# Gina



## the_partisan (Feb 29, 2016)

Another one of these all in one brewers:






I've seen it for sale at La Cabra, https://www.lacabra.dk/products/gina , probably can be had cheaper elsewhere though. Seems to have a few neat ideas.


----------



## MildredM (Feb 13, 2017)

Just interested if anyone here has a Gina. And before you ask, no, I wasn't going to buy one, I am interested in the results in the cup and thoughts about the design.


----------



## jj-x-ray (Dec 31, 2017)

Certainly a thing of beauty...reminds me of an old lantern.

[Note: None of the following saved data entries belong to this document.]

(** * ChatLLMService: a shallow embedding of
      backend/api/quivr_api/modules/chat_llm_service/chat_llm_service.py

    The service is modelled as state-passing code over a [World] that holds
    the usage ledger, the stored chat history and an observation log.  Python
    exceptions are an error result; a raise keeps the state reached so far
    (nothing is rolled back), so that "nothing was written before the raise"
    is a property to prove and not one of the encoding.  The async generator
    [generate_answer_stream] is a resumable state machine: one [anext] runs
    the body up to its next [yield]. *)

From Stdlib Require Import String List ZArith Bool Arith Lia.
Import ListNotations.
Open Scope string_scope.

(** ** Data model *)

(** A UUID in its canonical textual form; Python's [str()] on it is then the
    identity. *)
Definition UUID := string.
Definition str (u : UUID) : string := u.

(** [datetime.datetime] values, as ticks of the world clock. *)
Definition datetime := nat.

Inductive Exn :=
| ModelNotAllowed
| QuotaExceeded
| InvocationError
| PersistenceError
| AttributeError        (* attribute access on [None] *)
| UnboundLocalError.    (* read of a local that was never assigned *)

Inductive result (A : Type) :=
| Ok (a : A)
| Raise (e : Exn).
Arguments Ok {A} a.
Arguments Raise {A} e.

Record UserIdentity := { user_id : UUID; user_email : string }.

(** [user_settings]: the quota settings read for a user. *)
Record UserSettings := { monthly_chat_credit : Z }.

(** A model entity: what [self.model_to_use] and [model_metadata] are read
    from ([name], [max_input], [max_output]; [description], [image_url],
    [display_name]). *)
Record Model := {
  model_name : string;
  model_price : Z;
  model_max_input : Z;
  model_max_output : Z;
  model_description : string;
  model_image_url : string;
  model_display_name : string
}.

(** quivr_core.models.ChatLLMMetadata *)
Record ChatLLMMetadata := {
  cm_name : string;
  cm_description : option string;
  cm_image_url : option string;
  cm_display_name : option string;
  cm_brain_id : option string;
  cm_brain_name : option string
}.

(** quivr_core.models.RAGResponseMetadata: the provider-supplied fields
    (sources and the like, kept as field/value pairs) and the descriptive
    model block. *)
Record RAGResponseMetadata := {
  provider_fields : list (string * string);
  metadata_model : option ChatLLMMetadata
}.

Definition set_metadata_model (m : RAGResponseMetadata) (cm : ChatLLMMetadata)
  : RAGResponseMetadata :=
  {| provider_fields := provider_fields m; metadata_model := Some cm |}.

(** quivr_core.models.ParsedRAGResponse *)
Record ParsedRAGResponse := {
  answer : string;
  metadata : option RAGResponseMetadata
}.

(** quivr_core.models.ParsedRAGChunkResponse, the items of [answer_astream] *)
Record ParsedRAGChunkResponse := {
  chunk_answer : string;
  chunk_metadata : RAGResponseMetadata;
  last_chunk : bool
}.

(** A metadata [dict]: [{}] or the [model_dump()] of a metadata object. *)
Inductive MetadataDict :=
| EmptyDict
| ModelDump (m : RAGResponseMetadata).

(** quivr_api.modules.chat.dto.inputs.CreateChatHistory *)
Record CreateChatHistory := {
  cch_chat_id : UUID;
  cch_user_message : string;
  cch_assistant : string;
  cch_brain_id : option UUID;
  cch_prompt_id : option UUID;
  cch_metadata : MetadataDict
}.

(** A stored turn: the entry [update_chat_history] returns. *)
Record ChatHistory := {
  ch_chat_id : UUID;
  ch_message_id : UUID;
  ch_user_message : string;
  ch_assistant : string;
  ch_message_time : datetime;
  ch_brain_id : option UUID;
  ch_prompt_id : option UUID;
  ch_metadata : MetadataDict
}.

(** quivr_api.modules.chat.dto.outputs.GetChatHistoryOutput *)
Record GetChatHistoryOutput := {
  chat_id : UUID;
  message_id : UUID;
  user_message : string;
  assistant : string;
  message_time : datetime;
  prompt_title : option string;
  brain_name : option string;
  brain_id : option UUID;
  out_metadata : MetadataDict
}.

(** The [message_metadata] dict of [generate_answer_stream] (lines 195-203):
    the keyword arguments shared by every record of one stream. *)
Record MessageMetadata := {
  mm_chat_id : UUID;
  mm_message_id : UUID;
  mm_user_message : string;
  mm_message_time : datetime;
  mm_prompt_title : option string;
  mm_brain_name : option string;
  mm_brain_id : option UUID
}.

(** [GetChatHistoryOutput(assistant=a, metadata=md, **message_metadata)] *)
Definition GetChatHistoryOutput_of (a : string) (md : MetadataDict)
           (mm : MessageMetadata) : GetChatHistoryOutput :=
  {| chat_id := mm_chat_id mm;
     message_id := mm_message_id mm;
     user_message := mm_user_message mm;
     assistant := a;
     message_time := mm_message_time mm;
     prompt_title := mm_prompt_title mm;
     brain_name := mm_brain_name mm;
     brain_id := mm_brain_id mm;
     out_metadata := md |}.

(** [streamed_chat_history.metadata = d] *)
Definition with_metadata (o : GetChatHistoryOutput) (d : MetadataDict)
  : GetChatHistoryOutput :=
  {| chat_id := chat_id o;
     message_id := message_id o;
     user_message := user_message o;
     assistant := assistant o;
     message_time := message_time o;
     prompt_title := prompt_title o;
     brain_name := brain_name o;
     brain_id := brain_id o;
     out_metadata := d |}.

(** One yielded event line, [f"data: {record.model_dump_json()}"]: the literal
    prefix and the record that pydantic serialises. *)
Inductive SSE := Data (record : GetChatHistoryOutput).

Definition sse_record (s : SSE) : GetChatHistoryOutput :=
  match s with Data r => r end.

(** quivr_core.config.LLMEndpointConfig, the fields [build_llm] sets. *)
Record LLMEndpointConfig := {
  cfg_model : string;
  cfg_llm_base_url : option string;
  cfg_llm_api_key : option string;
  cfg_temperature : string;
  cfg_max_input : Z;
  cfg_max_tokens : Z
}.

(** [ChatLLM(llm=LLMEndpoint.from_config(cfg))] *)
Record ChatLLM := { llm_config : LLMEndpointConfig }.

(** quivr_core.chat.ChatHistory *)
Record ChatHistoryCore := {
  core_brain_id : option UUID;
  core_chat_id : UUID;
  core_msgs : list (string * string)
}.

(** The provider's lazy sequence of chunks: it ends normally, or production
    raises. *)
Inductive AStream :=
| Stop
| Fail (e : Exn)
| Next (c : ParsedRAGChunkResponse) (s : AStream).

Fixpoint chunks_then (cs : list ParsedRAGChunkResponse) (tl : AStream) : AStream :=
  match cs with
  | [] => tl
  | c :: cs' => Next c (chunks_then cs' tl)
  end.

Fixpoint stream_length (s : AStream) : nat :=
  match s with
  | Next _ s' => S (stream_length s')
  | _ => 0
  end.

(** ** The world and the observation log *)

Inductive Event :=
| EvResolve (user : UUID) (name : string)    (* check_and_update_user_usage entered *)
| EvRecordUsage (user : UUID) (cost : Z)     (* the ledger write *)
| EvModelCall (question : string)            (* chat_llm.answer / answer_astream *)
| EvPersist (c : CreateChatHistory)          (* chat_service.update_chat_history *)
| EvYield (s : SSE).                         (* a record handed to the consumer *)

Record World := {
  ledger : list (UUID * Z);
  history : list ChatHistory;
  clock : nat;
  rng : nat;
  log : list Event
}.

Definition M (A : Type) := World -> result A * World.

Definition ret {A} (a : A) : M A := fun w => (Ok a, w).
Definition raise {A} (e : Exn) : M A := fun w => (Raise e, w).
Definition bind {A B} (c : M A) (k : A -> M B) : M B :=
  fun w => match c w with
           | (Ok a, w') => k a w'
           | (Raise e, w') => (Raise e, w')
           end.

Notation "x <- c ;; k" := (bind c (fun x => k))
  (at level 61, c at next level, right associativity).
Notation "c ;;; k" := (bind c (fun _ => k))
  (at level 61, right associativity).

Definition lift {A} (r : result A) : M A := fun w => (r, w).

Definition log_append (w : World) (evs : list Event) : World :=
  {| ledger := ledger w; history := history w;
     clock := clock w; rng := rng w;
     log := log w ++ evs |}.

Definition emit (e : Event) : M unit :=
  fun w => (Ok tt, log_append w [e]).

(** [datetime.datetime.now()] *)
Definition now : M datetime :=
  fun w => (Ok (clock w), {| ledger := ledger w; history := history w;
                             clock := S (clock w); rng := rng w;
                             log := log w |}).

(** The collaborators the service is handed or imports, as far as their
    results go: settings, the user-usage reads, the pricing formula, the
    model service, the history formatter, the LLM endpoint, the UUID source
    and the storage engine's availability. *)
Record Collaborators := {
  ollama_api_base_url : option string;
  temperature_default : string;
  get_user_settings : UserIdentity -> UserSettings;
  get_models : UserIdentity -> list Model;
  compute_cost : Model -> list Model -> Z;
  get_model : string -> option Model;
  format_chat_history : list GetChatHistoryOutput -> list (string * string);
  llm_answer : ChatLLM -> string -> ChatHistoryCore -> result ParsedRAGResponse;
  llm_answer_astream : ChatLLM -> string -> ChatHistoryCore -> AStream;
  uuid_source : nat -> UUID;
  storage_fails : list ChatHistory -> CreateChatHistory -> bool
}.

(** The instance state [__init__] sets ([chat_service] and [model_service]
    are the collaborators above). *)
Record ChatLLMService := {
  current_user : UserIdentity;
  svc_chat_id : UUID;
  model_to_use : Model
}.

(** Python truthiness of an optional string. *)
Definition truthy (s : option string) : bool :=
  match s with
  | Some s => negb (s =? "")
  | None => false
  end.

(** The 30-day usage the ledger holds for a user. *)
Fixpoint usage_of (u : UUID) (l : list (UUID * Z)) : Z :=
  match l with
  | [] => 0
  | (u', c) :: l' => ((if (u' =? u)%string then c else 0) + usage_of u l')%Z
  end.

(** Modelled from the spec: [find_model_and_generate_metadata]
    (quivr_api/modules/chat/controller/chat/utils.py is not among the
    sources).  Section 4.1: "Fails with ModelNotAllowed if model_name is
    absent from the allow-list"; section 8: on success the selection matches
    the requested model name.  The allow-list is the set of model descriptors
    [get_models] returns (section 6). *)
Definition find_model_and_generate_metadata (name : string)
           (user_settings : UserSettings) (all_models : list Model)
  : result Model :=
  match find (fun m => model_name m =? name) all_models with
  | Some m => Ok m
  | None => Raise ModelNotAllowed
  end.

(** Modelled from the spec: [update_user_usage] (same missing module).
    Section 4.1: "Fails with QuotaExceeded if projected 30-day rolling usage
    plus this cost would exceed the user's monthly credit/usage ceiling";
    "on success, atomically records the incremental cost against the user's
    ledger". *)
Definition update_user_usage (user_usage : UserIdentity)
           (user_settings : UserSettings) (cost : Z) : M unit :=
  fun w =>
    if (usage_of (user_id user_usage) (ledger w) + cost
        >? monthly_chat_credit user_settings)%Z
    then (Raise QuotaExceeded, w)
    else (Ok tt,
          {| ledger := ledger w ++ [(user_id user_usage, cost)];
             history := history w; clock := clock w; rng := rng w;
             log := log w ++ [EvRecordUsage (user_id user_usage) cost] |}).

I'd be interested to hear the RMBS guys' view on this as a practical object


----------



## 4085 (Nov 23, 2012)

i have one of these which looks similar....lets you brew, or use like an aero press and the results are good

https://trinitycoffee.co/collections/trinity-one/products/trinity-one


----------



## jlarkin (Apr 26, 2015)

I think this looks like a nice idea though not really giving massive advances over different ways to achieve similar things. The app reviews certainly aren't encouraging: https://itunes.apple.com/us/app/gina-smart-coffee-brewer/id1168342086?mt=8


----------



## 4085 (Nov 23, 2012)

I think the only other person with a Trinity is Systemic and he used his more than I use mine. Once the Niche is here I will start to use it again


----------



## MildredM (Feb 13, 2017)

dfk41 said:


> i have one of these which looks similar....lets you brew, or use like an aero press and the results are good
> 
> https://trinitycoffee.co/collections/trinity-one/products/trinity-one


It looks like a smart piece of kit, dfk


----------



## 4085 (Nov 23, 2012)

MildredM said:


> It looks like a smart piece of kit, dfk


It is, a real design classic in my humble. Thats why I bought one, not so much to use but to look at!


----------